In any event, the acting director stated that if any MPP migrant had a concern or a fear in Mexico, that migrant could present him- or herself at a port of entry, and would be "given due process".

Does the Ninth Circuit believe that Director Morgan lied to Congress? That would be a crime, but one that, again, the circuit court offers no proof for.

Instead, the circuit court relies on a handful of "sworn declarations" that were submitted to the district court "directly contradicting the unsupported speculations of the Government".

One, keep in mind the fact that the declarants are self-interested, and that there is no proof that their claims (even if true) are indicative of the situation for OTMs in Mexico under MPP as a whole.

Two, as noted, 59,000 OTMs have been returned to Mexico under MPP. That there would be a handful of crimes or attacks on that population, while regrettable, is hardly unexpected or unavoidable, and does not support the Ninth Circuit's conclusions.

By way of comparison, the city of Baltimore, Md. (which has a population of 602,495), ended 2019 with 348 homicides — a rate of 57.75 homicides per 100,000 residents. If all of those 59,000 MPP migrants had been sent to Baltimore rather than Mexico, the odds are that 34 of them would have been killed over a one-year period.

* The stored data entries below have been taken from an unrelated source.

(* ===== verification/Recorder.v ===== *)
(** * The usage recorder ([agent/src/lib.rs])

    [UsageRecorder] ties the tracker to the session table and the event queue.
    A table comes with the faults its statements will meet.  What the outside
    supplies to one call ([Uuid::new_v4], [Utc::now]) is the record [inputs].
    A store error leaves the call through [?] with the fields as they are at
    that point; a queue error is logged and ignored. *)
From S2P Require Import Prelude Codec Tracker Protocol Db Queue Store Events.
#[local] Open Scope Z_scope.

Record SessionSnapshot : Type := mk_snapshot {
  snap_username : option string;
  snap_state : string;
}.
Definition default_snapshot : SessionSnapshot := mk_snapshot None "NO_SESSION".

(** [HashMap::values().next()]: the iteration order is the map's choice. *)
Class HashOrder : Type := { first_value : gmap SessionId string -> option string }.
Class HashOrderLaws `{!HashOrder} : Prop := {
  first_value_none : forall m, first_value m = None <-> m = ∅;
  first_value_some : forall m v, first_value m = Some v -> exists k, m !! k = Some v;
}.

(** The fresh identifiers and the clock reading one call may use. *)
Record inputs : Type := mk_inputs {
  in_row_id : Uuid;         (* the session row's [Uuid::new_v4] *)
  in_event_id : Uuid;       (* the raw event's *)
  in_activity_id : Uuid;    (* the activity event's *)
  in_clock : DateTime;      (* [Utc::now] inside [new_event] *)
}.

Module UsageRecorder.
Record t : Type := mk {
  tracker : UsageTracker.t;
  store : Store.t * list bool;
  open_session_id : option Uuid;
  event_queue : option (EventQueue.t * list bool);
  session_usernames : gmap SessionId string;
  snapshot : SessionSnapshot;
}.

Section Ops.
Context {TT : TimeText} {UT : UuidText} {SJ : Serde (gmap string json)} {SQ : SqlEngine}
  {HO : HashOrder}.

Definition from_store (st : Store.t * list bool) : result StoreError t :=
  let '(found, st') := Store.find_dangling_session st in
  o ← found;
  let '(tracker, open_session_id) :=
    match o with
    | Some (id, started_at) => (UsageTracker.resume_open_session started_at, Some id)
    | None => (UsageTracker.new, None)
    end in
  Ok (mk tracker st' open_session_id None ∅ default_snapshot).

Definition with_event_queue (queue : EventQueue.t * list bool) (r : t) : t :=
  mk (tracker r) (store r) (open_session_id r) (Some queue) (session_usernames r) (snapshot r).

Definition set_tracker tr (r : t) : t :=
  mk tr (store r) (open_session_id r) (event_queue r) (session_usernames r) (snapshot r).
Definition set_store st o (r : t) : t :=
  mk (tracker r) st o (event_queue r) (session_usernames r) (snapshot r).
Definition set_usernames (f : gmap SessionId string -> gmap SessionId string) (r : t) : t :=
  mk (tracker r) (store r) (open_session_id r) (event_queue r) (f (session_usernames r))
    (snapshot r).
Definition set_snapshot s (r : t) : t :=
  mk (tracker r) (store r) (open_session_id r) (event_queue r) (session_usernames r) s.
Definition set_queue q (r : t) : t :=
  mk (tracker r) (store r) (open_session_id r) q (session_usernames r) (snapshot r).

(** The [match &transition]: the store's part of a transition. *)
Definition persist (inp : inputs) (transition : Transition) (r : t)
  : result StoreError unit * t :=
  match transition with
  | Started start =>
      let '(res, st) := Store.start_session (in_row_id inp) start (store r) in
      match res with
      | Ok id => (Ok tt, set_store st (Some id) r)
      | Err e => (Err e, set_store st (open_session_id r) r)
      end
  | Ended record =>
      match open_session_id r with
      | Some id =>
          let '(res, st) :=
            Store.end_session id (rec_end record) (rec_end_reason record) (store r) in
          (res, set_store st None r)
      | None =>
          let '(res, st) := Store.insert_closed_session (in_row_id inp) record (store r) in
          (_ ← res; Ok tt, set_store st None r)
      end
  | NoChange => (Ok tt, r)
  end.

Definition snapshot_state (r : t) (event : SessionEvent) : string :=
  let username := first_value (session_usernames r) in
  if UsageTracker.is_active (tracker r) && bool_decide (is_Some username) then "ACTIVE"
  else if UsageTracker.is_active (tracker r) then "LOCKED"
  else match event with
       | Suspend => "SUSPENDED"
       | Logoff _ => "NO_SESSION"
       | Lock _ => "LOCKED"
       | ConsoleDisconnect _ | RemoteDisconnect _ => "DISCONNECTED"
       | _ => "NO_SESSION"
       end.

Definition refresh_snapshot (event : SessionEvent) (r : t) : t :=
  set_snapshot (mk_snapshot (first_value (session_usernames r)) (snapshot_state r event)) r.

Definition activity_transition (transition : Transition) (event : SessionEvent)
  : option bool :=
  match transition, event with
  | Started _, _ => Some true
  | Ended _, Logoff _ => None
  | Ended _, _ => Some false
  | NoChange, _ => None
  end.

(** The events one accepted notification reports, in enqueue order. *)
Definition reported (inp : inputs) (event : SessionEvent) (username : option string)
    (transition : Transition) (now : DateTime) : list QueuedEvent :=
  from_session_event (in_event_id inp) (in_clock inp) event username ::
  match activity_transition transition event with
  | Some active =>
      [activity_event (in_activity_id inp) (in_clock inp) active now username]
  | None => []
  end.

(** [if let Err(err) = queue.enqueue(..) { error!(..) }], event by event. *)
Definition enqueue_all (es : list QueuedEvent) (now : DateTime)
    (q : EventQueue.t * list bool) : EventQueue.t * list bool :=
  fold_left (fun q e => (EventQueue.enqueue e now q).2) es q.

Definition handle_at (inp : inputs) (event : SessionEvent) (username : option string)
    (now : DateTime) (r : t) : result StoreError unit * t :=
  if match event with Logon id => UsageTracker.is_logged_on (tracker r) id | _ => false end
  then (Ok tt, r)
  else
    let r1 := match session_id event, username with
              | Some id, Some name => set_usernames <[id := name]> r
              | _, _ => r
              end in
    let event_username := id ← session_id event; session_usernames r1 !! id in
    let '(tr, transition) := UsageTracker.apply (tracker r1) event now in
    let '(res, r2) := persist inp transition (set_tracker tr r1) in
    match res with
    | Err e => (Err e, r2)
    | Ok _ =>
        let r3 := match event with
                  | Logoff id => set_usernames (delete id) r2
                  | _ => r2
                  end in
        let r4 := refresh_snapshot event r3 in
        let q := enqueue_all (reported inp event event_username transition now) now
                   <$> event_queue r4 in
        (Ok tt, set_queue q r4)
    end.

Had the Ninth Circuit been presented with the fact that 34 MPP migrants had been killed in Mexico over a one-year period, it would have had stronger evidence that MPP migrants were not safe in that country than the evidence upon which it based its conclusions in its opinion. But no one would seriously conclude that DHS could not have sent those migrants to Baltimore instead of Mexico, or that sending migrants to Baltimore (or any place like it) violates U.S. non-refoulement obligations.

The Ninth Circuit identifies two MPP migrants who claim that they told DHS officials that they feared being returned to Mexico, but were returned anyway (identified as "Frank Doe" and "Howard Doe"). If true, the logical remedy would have been a directive that DHS not return OTMs who express a fear of return to Mexico — not an injunction of the successful MPP program.

In any event, the Ninth Circuit panel voted to suspend its own order pending additional arguments from DOJ on March 2, and the plaintiffs on March 3. I would expect that, absent a different decision thereafter, the Supreme Court will be ruling on the matter in short order.